Во Владивосток прибыли в середине октября. Лагерь на «Второй речке» оказался чудовищно перенаселенным. Новый транспорт девать было некуда. Арестантам велели размещаться под открытым небом между двумя бараками. Стояла сухая погода, и Л. под крышу не рвался. Он уже заметил, что вокруг уборных – а что такое лагерные уборные, можно себе представить – всегда сидят на корточках полуголые люди и бьют вшей на своей уже превратившейся в лохмотья одежде. Но сыпняк еще не начался.
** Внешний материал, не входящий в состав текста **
Definition compareMaxRuns : Z := 20.
Fixpoint parse_run_ids (pieces : list string) : option (list Z) :=
  match pieces with
  | [] => Some []
  | piece :: rest =>
      let piece := TrimSpace piece in
      if bool_decide (piece = "") then parse_run_ids rest
      else match ParseInt piece with
           | Some id => if id <=? 0 then None else (id ::.) <$> parse_run_ids rest
           | None => None
           end
  end.
Definition no_runs : string :=
  "no runs to compare: pass run_ids[] (repeated or comma-separated), or run_a and run_b".
Definition parseCompareRunIDs : result string (list Z) :=
  let parts := r_query r "run_ids[]" ++ r_query r "run_ids" in
  let a := query r "run_a" in
  let b := query r "run_b" in
  if bool_decide (parts = []) && bool_decide (a = "") && bool_decide (b = "") then Err no_runs
  else
    let parts := match parts with [] => [a; b] | _ => parts end in
    match parse_run_ids (parts ≫= λ part, SplitBy part ","%char) with
    | None => Err "invalid run id"
    | Some [] => Err no_runs
    | Some ids => if compareMaxRuns <? Z.of_nat (length ids) then Err "too many runs to compare" else Ok ids
    end.
Definition parseBaselineRunID : option Z :=
  let raw := TrimSpace (query r "baseline_run_id") in
  if bool_decide (raw = "") then Some 0
  else match ParseInt raw with
       | Some id => if id <=? 0 then None else Some id
       | None => None
       end.
(** Every run is authorised through its own execution; the first failure ends
    the comparison. *)
Fixpoint compare_reports (ids : list Z) : M S Response (list json) :=
  match ids with
  | [] => mret []
  | id :: rest =>
      rep ← report_of id;
      _ ← call (authorizeReport d acct (rep_ExecutionID rep));
      out ← gets (withCriteriaVerdict rep);
      more ← compare_reports rest;
      mret (out :: more)
  end.
Fixpoint index_of (id : Z) (ids : list Z) : option nat :=
  match ids with
  | [] => None
  | x :: rest => if bool_decide (x = id) then Some 0%nat else Nat.succ <$> index_of id rest
  end.
Definition runsCompare : Handler :=
  match parseCompareRunIDs with
  | Err m => reject 400 m
  | Ok ids =>
      baselineID ← need parseBaselineRunID 400 "invalid baseline_run_id";
      out ← compare_reports ids;
      out ← (if baselineID <=? 0 then mret out
             else i ← need (index_of baselineID ids) 400 "baseline_run_id is not among the compared runs";
                  mret (match out !! i with Some x => [x] | None => [] end ++ take i out ++ drop (i + 1) out));
      mret (writeJSON 200 (JArr out))
  end.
Через несколько дней новичков погнали на комиссию. Она состояла из представителей лагерного начальства Колымы. Там шло строительство, и начальство нуждалось в рабочей силе первого разряда, а таких здоровяков не легко было выискать в толпе измученных тюрьмой, ночными допросами и «упрощенными методами» людей. Многие попадали в отсев, среди них тридцатидвухлетний Л., который мальчишкой сломал себе ногу. Отгрузка из лагеря шла медленно, а новые транспорты продолжали подбрасывать сотнями, а может, и тысячами, голодных и грязных одичалых людей. Л. составил себе приблизительное представление о численности лагеря. Человек точного математического ума, он анализировал, запоминал и регистрировал все, что видел, в течение всех своих двадцати с лишним каторжных лет.
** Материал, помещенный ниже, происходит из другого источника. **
(** A pattern: literal text and path parameters. *)
Inductive segment := Lit (s : string) | Val (name : string).
Definition render (value : string → string) (p : list segment) : string :=
  foldr (λ seg acc, match seg with Lit s => s +:+ acc | Val n => value n +:+ acc end) "" p.
Definition route (rt : Route) : string * list segment * string :=
  match rt with
  | ListSessionProfiles => ("GET", [Lit "/api/session/profiles"], "session")
  | CreateSession => ("POST", [Lit "/api/session"], "session")
  | DeleteSession => ("DELETE", [Lit "/api/session"], "session")
  | Me => ("GET", [Lit "/api/me"], "session")
  | ListProjects => ("GET", [Lit "/api/projects"], "projects")
  | CreateProject => ("POST", [Lit "/api/projects"], "projects")
  | GetProject_ => ("GET", [Lit "/api/projects/"; Val "project_id"], "projects")
  | DeleteProject_ => ("DELETE", [Lit "/api/projects/"; Val "project_id"], "projects")
  | ProjectSummary => ("GET", [Lit "/api/projects/"; Val "project_id"; Lit "/summary"], "projects")
  | CreateWebhook_ => ("POST", [Lit "/api/projects/"; Val "project_id"; Lit "/webhooks"], "webhooks")
  | ListWebhooks => ("GET", [Lit "/api/projects/"; Val "project_id"; Lit "/webhooks"], "webhooks")
  | DeleteWebhook_ => ("DELETE", [Lit "/api/projects/"; Val "project_id"; Lit "/webhooks/"; Val "webhook_id"], "webhooks")
  | SetWebhook => ("PUT", [Lit "/api/projects/"; Val "project_id"; Lit "/webhooks/"; Val "webhook_id"; Lit "/enabled"], "webhooks")
  | CreateSLO_ => ("POST", [Lit "/api/projects/"; Val "project_id"; Lit "/slos"], "slos")
  | ListSLOs => ("GET", [Lit "/api/projects/"; Val "project_id"; Lit "/slos"], "slos")
  | DeleteSLO_ => ("DELETE", [Lit "/api/projects/"; Val "project_id"; Lit "/slos/"; Val "slo_id"], "slos")
  | SLOBudget => ("GET", [Lit "/api/projects/"; Val "project_id"; Lit "/slos/"; Val "slo_id"; Lit "/budget"], "slos")
  | SetDigest => ("PUT", [Lit "/api/projects/"; Val "project_id"; Lit "/digest"], "digests")
  | GetDigest => ("GET", [Lit "/api/projects/"; Val "project_id"; Lit "/digest"], "digests")
  | DeleteDigest => ("DELETE", [Lit "/api/projects/"; Val "project_id"; Lit "/digest"], "digests")
  | ListDigests => ("GET", [Lit "/api/projects/"; Val "project_id"; Lit "/digests"], "digests")
  | CreateScenario_ => ("POST", [Lit "/api/scenarios"], "scenarios")
  | GetScenario_ => ("GET", [Lit "/api/scenarios/"; Val "scenario_id"], "scenarios")
  | DeleteScenario_ => ("DELETE", [Lit "/api/scenarios/"; Val "scenario_id"], "scenarios")
  | ListScenarioFiles => ("GET", [Lit "/api/scenarios/"; Val "scenario_id"; Lit "/files"], "scenarios")
  | UploadScenarioFile => ("PUT", [Lit "/api/scenarios/"; Val "scenario_id"; Lit "/files"], "scenarios")
  | DeleteScenarioFile_ => ("DELETE", [Lit "/api/scenarios/"; Val "scenario_id"; Lit "/files"], "scenarios")
  | SetScenarioRequests_ => ("PUT", [Lit "/api/scenarios/"; Val "scenario_id"; Lit "/requests"], "scenarios")
  | GetScenarioRequests_ => ("GET", [Lit "/api/scenarios/"; Val "scenario_id"; Lit "/requests"], "scenarios")
  | ListScenarioExecutions => ("GET", [Lit "/api/scenarios/"; Val "scenario_id"; Lit "/executions"], "scenarios")
  | ListVersions_ => ("GET", [Lit "/api/scenarios/"; Val "scenario_id"; Lit "/versions"], "scenarios")
  | GetVersion => ("GET", [Lit "/api/scenarios/"; Val "scenario_id"; Lit "/versions/"; Val "version"], "scenarios")
  | RestoreVersion => ("POST", [Lit "/api/scenarios/"; Val "scenario_id"; Lit "/versions/"; Val "version"; Lit "/restore"], "scenarios")
  | ListThresholds => ("GET", [Lit "/api/scenarios/"; Val "scenario_id"; Lit "/thresholds"], "scenarios")
  | ReplaceThresholds_ => ("PUT", [Lit "/api/scenarios/"; Val "scenario_id"; Lit "/thresholds"], "scenarios")
  | ListTemplates_ => ("GET", [Lit "/api/templates"], "scenarios")
  | InstantiateTemplate => ("POST", [Lit "/api/scenarios/"; Val "scenario_id"; Lit "/instantiate"], "scenarios")
  | CreateExecution_ => ("POST", [Lit "/api/executions"], "executions")
  | ListExecutions => ("GET", [Lit "/api/executions"], "executions")
  | GetExecution_ => ("GET", [Lit "/api/executions/"; Val "execution_id"], "executions")
  | DeleteExecution_ => ("DELETE", [Lit "/api/executions/"; Val "execution_id"], "executions")
  | ListExecutionFiles => ("GET", [Lit "/api/executions/"; Val "execution_id"; Lit "/files"], "executions")
  | UploadExecutionFile => ("PUT", [Lit "/api/executions/"; Val "execution_id"; Lit "/files"], "executions")
  | DeleteExecutionFile_ => ("DELETE", [Lit "/api/executions/"; Val "execution_id"; Lit "/files"], "executions")
  | UploadConfig => ("PUT", [Lit "/api/executions/"; Val "execution_id"; Lit "/config"], "executions")
  | GetConfig_ => ("GET", [Lit "/api/executions/"; Val "execution_id"; Lit "/config"], "executions")
  | ReResolve => ("POST", [Lit "/api/executions/"; Val "execution_id"; Lit "/config/re-resolve"], "executions")
  | Deploy_ => ("POST", [Lit "/api/executions/"; Val "execution_id"; Lit "/deploy"], "lifecycle")
  | Trigger_ => ("POST", [Lit "/api/executions/"; Val "execution_id"; Lit "/trigger"], "lifecycle")
  | Stop_ => ("POST", [Lit "/api/executions/"; Val "execution_id"; Lit "/stop"], "lifecycle")
  | Purge_ => ("POST", [Lit "/api/executions/"; Val "execution_id"; Lit "/purge"], "lifecycle")
  | ExecutionStatus_ => ("GET", [Lit "/api/executions/"; Val "execution_id"; Lit "/status"], "lifecycle")
  | ExecutionEngines => ("GET", [Lit "/api/executions/"; Val "execution_id"; Lit "/engines"], "lifecycle")
  | ScenarioPodLog => ("GET", [Lit "/api/executions/"; Val "execution_id"; Lit "/scenarios/"; Val "scenario_id"; Lit "/logs"], "lifecycle")
  | CreateSchedule_ => ("POST", [Lit "/api/executions/"; Val "execution_id"; Lit "/schedules"], "schedules")
  | ListSchedules => ("GET", [Lit "/api/executions/"; Val "execution_id"; Lit "/schedules"], "schedules")
  | DeleteSchedule_ => ("DELETE", [Lit "/api/executions/"; Val "execution_id"; Lit "/schedules/"; Val "schedule_id"], "schedules")
  | ExecutionReports => ("GET", [Lit "/api/executions/"; Val "execution_id"; Lit "/reports"], "reports")
  | ExecutionTrend => ("GET", [Lit "/api/executions/"; Val "execution_id"; Lit "/trend"], "reports")
  | RunsCompare => ("GET", [Lit "/api/runs/compare"], "reports")
  | RunReport => ("GET", [Lit "/api/runs/"; Val "run_id"; Lit "/report"], "reports")
  | ErrorSignatures => ("GET", [Lit "/api/executions/"; Val "execution_id"; Lit "/error-signatures"], "reports")
  | RunRecommendations => ("GET", [Lit "/api/runs/"; Val "run_id"; Lit "/recommendations"], "reports")
  | RunSeries => ("GET", [Lit "/api/runs/"; Val "run_id"; Lit "/series"], "reports")
  | RunExport => ("GET", [Lit "/api/runs/"; Val "run_id"; Lit "/export"], "reports")
  | RunShardLog => ("GET", [Lit "/api/runs/"; Val "run_id"; Lit "/scenarios/"; Val "scenario_id"; Lit "/shards/"; Val "shard"; Lit "/log"], "reports")
  | RunShardConfig => ("GET", [Lit "/api/runs/"; Val "run_id"; Lit "/scenarios/"; Val "scenario_id"; Lit "/shards/"; Val "shard"; Lit "/config"], "reports")
  | RunStar => ("PUT", [Lit "/api/runs/"; Val "run_id"; Lit "/star"], "reports")
  | RunNote => ("PUT", [Lit "/api/runs/"; Val "run_id"; Lit "/note"], "reports")
  | CreateRunShare => ("POST", [Lit "/api/runs/"; Val "run_id"; Lit "/share"], "reports")
  | ListRunShares => ("GET", [Lit "/api/runs/"; Val "run_id"; Lit "/share"], "reports")
  | DeleteRunShare => ("DELETE", [Lit "/api/runs/"; Val "run_id"; Lit "/share/"; Val "token"], "reports")
  | SharedReport => ("GET", [Lit "/api/share/"; Val "token"], "reports")
  | UsageHistory => ("GET", [Lit "/api/usage/history"], "usage")
  | UsageSummary_ => ("GET", [Lit "/api/usage/summary"], "usage")
  | APMLinks => ("GET", [Lit "/api/apm-links"], "apm")
  | AdminExecutions => ("GET", [Lit "/api/admin/executions"], "admin")
  | AbortExecutions => ("POST", [Lit "/api/admin/abort"], "admin")
  | CreateTenant_ => ("POST", [Lit "/api/tenants"], "tenants")
  | ListTenants_ => ("GET", [Lit "/api/tenants"], "tenants")
  | GetTenant_ => ("GET", [Lit "/api/tenants/"; Val "tenant_id"], "tenants")
  | SetTenantStatus_ => ("PATCH", [Lit "/api/tenants/"; Val "tenant_id"], "tenants")
  | SetTenantQuota => ("PUT", [Lit "/api/tenants/"; Val "tenant_id"; Lit "/quota"], "tenants")
  | GetTenantQuota => ("GET", [Lit "/api/tenants/"; Val "tenant_id"; Lit "/quota"], "tenants")
  | TenantReservations => ("GET", [Lit "/api/tenants/"; Val "tenant_id"; Lit "/reservations"], "tenants")
  | AssignTenantRole => ("POST", [Lit "/api/tenants/"; Val "tenant_id"; Lit "/roles"], "tenants")
  | ListTenantRoles_ => ("GET", [Lit "/api/tenants/"; Val "tenant_id"; Lit "/roles"], "tenants")
  | RevokeTenantRole => ("DELETE", [Lit "/api/tenants/"; Val "tenant_id"; Lit "/roles"], "tenants")
  | AssignGlobalRole => ("POST", [Lit "/api/roles"], "tenants")
  | RevokeGlobalRole => ("DELETE", [Lit "/api/roles"], "tenants")
  | CreateCluster_ => ("POST", [Lit "/api/clusters"], "clusters")
  | ListClusters_ => ("GET", [Lit "/api/clusters"], "clusters")
  | RotateIngestToken_ => ("POST", [Lit "/api/clusters/"; Val "name"; Lit "/rotate-ingest-token"], "clusters")
  | GetCluster_ => ("GET", [Lit "/api/clusters/"; Val "name"], "clusters")
  | UpdateCluster_ => ("PUT", [Lit "/api/clusters/"; Val "name"], "clusters")
  | DeleteCluster_ => ("DELETE", [Lit "/api/clusters/"; Val "name"], "clusters")
  | CreateCampaign_ => ("POST", [Lit "/api/tenants/"; Val "tenant_id"; Lit "/campaigns"], "campaigns")
  | ListCampaigns => ("GET", [Lit "/api/tenants/"; Val "tenant_id"; Lit "/campaigns"], "campaigns")
  | ListAllCampaigns_ => ("GET", [Lit "/api/campaigns"], "campaigns")
  | GetCampaign_ => ("GET", [Lit "/api/campaigns/"; Val "campaign_id"], "campaigns")
  | UpdateCampaign_ => ("PUT", [Lit "/api/campaigns/"; Val "campaign_id"], "campaigns")
  | AbortCampaign_ => ("POST", [Lit "/api/campaigns/"; Val "campaign_id"; Lit "/abort"], "campaigns")
  | GetCampaignVerdict => ("GET", [Lit "/api/campaigns/"; Val "campaign_id"; Lit "/verdict"], "campaigns")
  | GetCampaignComparison => ("GET", [Lit "/api/campaigns/"; Val "campaign_id"; Lit "/comparison"], "campaigns")
  | CreateCalibration => ("POST", [Lit "/api/calibrations"], "calibration")
  | TriggerCalibration => ("POST", [Lit "/api/executions/"; Val "execution_id"; Lit "/calibration/trigger"], "calibration")
  | TriggerScenarioCalibration => ("POST", [Lit "/api/scenarios/"; Val "scenario_id"; Lit "/calibration/trigger"], "calibration")
  | GetCalibrationJob_ => ("GET", [Lit "/api/calibrations/"; Val "job_id"], "calibration")
  | GetCapacityProfile_ => ("GET", [Lit "/api/scenarios/"; Val "scenario_id"; Lit "/capacity-profile"], "calibration")
  | FanOutCapacity => ("GET", [Lit "/api/scenarios/"; Val "scenario_id"; Lit "/capacity-profile/fanout"], "calibration")
  | ListCapacityProfiles_ => ("GET", [Lit "/api/capacity-profiles"], "calibration")
  | DownloadFile_ => ("GET", [Lit "/api/files/"; Val "kind"; Lit "/"; Val "id"; Lit "/"; Val "name"], "files")
  | Ingest_ => ("POST", [Lit "/api/ingest"], "ingest")
  end.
Но его знания никогда не станут достоянием людей, потому что, устав от лагерной жизни, ничему не доверяя и ничего, кроме покоя, не желая, он ушел в себя, в свою новую семью, и весь смысл существования для него сосредоточился на дочке, последней отраде пожилого и больного человека. Это один из блистательных свидетелей, но он не даст показаний. Исключение он составил для меня; и вообще о встрече с Мандельштамом, которая произвела на него большое впечатление, он иногда рассказывал и в лагере, и после освобождения. Я не спросила его, а следовало бы, долго ли колымские комиссии требовали себе здоровых людей. Не удовлетворялись ли они потом любым работником с тем, чтобы, выжав из него остатки силы, списать его в расход. Качество рабочей силы могло замениться количеством.
Пошли дожди, а попасть в барак и заручиться там местом стало возможным только с бою, и бои завязывались на каждом шагу. К этому времени Л. уже был старшим или старостой бригады в шестьдесят человек. Его обязанности заключались только в распределении хлебных пайков, но с наступлением дождей бригада потребовала у своего старосты, чтобы он раздобыл какое-нибудь помещение. Л. предложил проверить, не осталось ли свободных чердаков. Люди побойчее – а бойкость в большинстве случаев зависела от возраста – и покрепче ценили чердачные помещения: там были меньшая скученность и не такой спертый воздух. Правда, зимой их пришлось бы очистить, чтобы не замерзнуть и не сгореть у дымохода, но так далеко никто не загадывал: лагерники всегда живут ближайшими целями. Запрятавшись ночью на чердак, выгадывали несколько недель сравнительной свободы.